(** * The verification runner of react-simple-flip

    A shallow embedding of [jules-scratch/verification/verify_animation_styles.py]:
    a straight-line Playwright script, run inside [with sync_playwright()].

    The script calls into the browser automation layer and never inspects
    what it gets back, beyond the two handles (browser, page).  Each call
    either returns or raises; which of the two, and how long the call takes,
    is decided outside the script.  The model therefore threads a process
    state (clock, disk, open handles, log of calls) through an exception
    monad, and takes the behaviour of the outside world as an [env].

    An [env] is arbitrary unless a statement restricts it: properties of the
    call sequence hold whatever the calls answer.  [conforms] singles out
    the worlds that keep to the documented argument domain of
    [wait_for_selector]. *)

From stdpp Require Import gmap strings list fin_maps.
From Stdlib Require Import ZArith.

Local Open Scope Z_scope.

(** ** Values the script handles *)

(** Exceptions.  The script has no [try]; it never looks at an exception.
    The kinds are those the automation layer reports: an unreachable target,
    an expired wait, an element that cannot be acted on, and a call rejected
    because an argument is outside the domain the API documents. *)
Inductive exn : Type :=
| NavigationError
| TimeoutError
| InteractionError
| ApiError.

Inductive browser_type : Type := Chromium | Firefox | Webkit.

(** The object bound by [with sync_playwright() as playwright]. *)
Record playwright_obj : Type := Playwright {
  chromium : browser_type;
  firefox : browser_type;
  webkit : browser_type
}.

Inductive browser : Type := Browser (id : nat).
Inductive page : Type := Page (owner : browser) (id : nat).

(** [page.locator(selector)] and [page.get_by_role(role, name=...)] build a
    locator and touch nothing. *)
Inductive locator : Type :=
| Css (selector : string)
| Role (role : string) (name : string).

Definition locator_of (p : page) (selector : string) : locator := Css selector.
Definition get_by_role (p : page) (role : string) (name : string) : locator :=
  Role role name.

(** Calls that cross into the automation layer, with the arguments the
    source passes.  A keyword argument the source may omit is an [option]. *)
Inductive call : Type :=
| Start                                                  (* sync_playwright().__enter__() *)
| Launch (bt : browser_type) (headless : bool)           (* <bt>.launch(headless=...) *)
| NewPage (b : browser)                                  (* browser.new_page() *)
| Goto (p : page) (url : string)                         (* page.goto(url) *)
| WaitForSelector (p : page) (selector : string) (state : option string)
| Fill (p : page) (target : locator) (value : string)    (* locator.fill(value) *)
| Click (p : page) (target : locator)                    (* locator.click() *)
| WaitForTimeout (p : page) (ms : Z)                     (* page.wait_for_timeout(ms) *)
| Screenshot (p : page) (path : option string) (full_page : option bool)
| Close (b : browser)                                    (* browser.close() *)
| Stop.                                                  (* sync_playwright().__exit__() *)

Global Instance exn_eq_dec : EqDecision exn.
Proof. solve_decision. Defined.
Global Instance browser_type_eq_dec : EqDecision browser_type.
Proof. solve_decision. Defined.
Global Instance browser_eq_dec : EqDecision browser.
Proof. solve_decision. Defined.
Global Instance page_eq_dec : EqDecision page.
Proof. solve_decision. Defined.
Global Instance locator_eq_dec : EqDecision locator.
Proof. solve_decision. Defined.
Global Instance call_eq_dec : EqDecision call.
Proof. solve_decision. Defined.

(** ** The outside world *)

(** What the world answers to a call: whether it raises, and how many
    milliseconds pass beyond what the call itself asks for. *)
Record env : Type := Env {
  outcome : call -> option exn;
  latency : call -> N
}.

(** A screenshot on disk: which page, when, and whether the whole
    scrollable page or only the viewport was captured. *)
Record image : Type := Image {
  img_page : page;
  img_time : Z;
  img_full_page : bool
}.

Record event : Type := Event {
  ev_call : call;
  ev_start : Z;
  ev_end : Z;
  ev_outcome : option exn
}.

(** What a process is started with.  The script imports neither [sys] nor
    [os]: nothing below reads [argv] or [environ], and [cwd] matters only
    where a relative path reaches the disk. *)
Record invocation : Type := Invocation {
  argv : list string;
  environ : gmap string string;
  cwd : string;                   (* current working directory *)
  disk : gmap string image        (* image files present at start *)
}.

Record process : Type := Process {
  input : invocation;
  clock : Z;                      (* milliseconds since process start *)
  files : gmap string image;      (* image files on disk, by absolute path *)
  driver_up : bool;               (* the Playwright driver is running *)
  open_browsers : list browser;
  open_pages : list page;
  fresh : nat;                    (* next handle id *)
  trace : list event              (* calls made so far, oldest first *)
}.

Definition initial (i : invocation) : process :=
  {| input := i; clock := 0; files := disk i; driver_up := false;
     open_browsers := []; open_pages := []; fresh := 0; trace := [] |}.

(** ** Library behaviour the script relies on *)

(** [Page.screenshot]: [full_page] defaults to false (viewport only). *)
Definition default_full_page : bool := false.

Definition effective_full_page (o : option bool) : bool :=
  default default_full_page o.

(** [Page.wait_for_selector]: the states the API documents. *)
Definition wait_states : list string :=
  ["attached"; "detached"; "visible"; "hidden"]%string.

(** A relative path is resolved against the working directory.  The join
    is plain text: no separator is merged and no dot segment removed, so a
    directory that ends in a slash gives a doubled one. *)
Definition is_absolute (path : string) : bool := String.prefix "/" path.

Definition resolve (dir path : string) : string :=
  if is_absolute path then path else (dir +:+ "/" +:+ path)%string.

Definition owner_of (p : page) : browser :=
  match p with Page b _ => b end.

(** Time a call takes: a delay that returns has lasted at least the
    milliseconds it was asked for. *)
Definition duration (E : env) (c : call) : Z :=
  match c, outcome E c with
  | WaitForTimeout _ ms, None => Z.max 0 ms + Z.of_N (latency E c)
  | _, _ => Z.of_N (latency E c)
  end.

**Exercise details:** Starting with the line with "(state : option string)" above and going on through the line with "(** ** The outside world *)", transcribe every line exactly, both ends included, and add nothing.

**Response box:**
| WaitForSelector (p : page) (selector : string) (state : option string)
| Fill (p : page) (target : locator) (value : string)    (* locator.fill(value) *)
| Click (p : page) (target : locator)                    (* locator.click() *)
| WaitForTimeout (p : page) (ms : Z)                     (* page.wait_for_timeout(ms) *)
| Screenshot (p : page) (path : option string) (full_page : option bool)
| Close (b : browser)                                    (* browser.close() *)
| Stop.                                                  (* sync_playwright().__exit__() *)

Global Instance exn_eq_dec : EqDecision exn.
Proof. solve_decision. Defined.
Global Instance browser_type_eq_dec : EqDecision browser_type.
Proof. solve_decision. Defined.
Global Instance browser_eq_dec : EqDecision browser.
Proof. solve_decision. Defined.
Global Instance page_eq_dec : EqDecision page.
Proof. solve_decision. Defined.
Global Instance locator_eq_dec : EqDecision locator.
Proof. solve_decision. Defined.
Global Instance call_eq_dec : EqDecision call.
Proof. solve_decision. Defined.

(** ** The outside world *)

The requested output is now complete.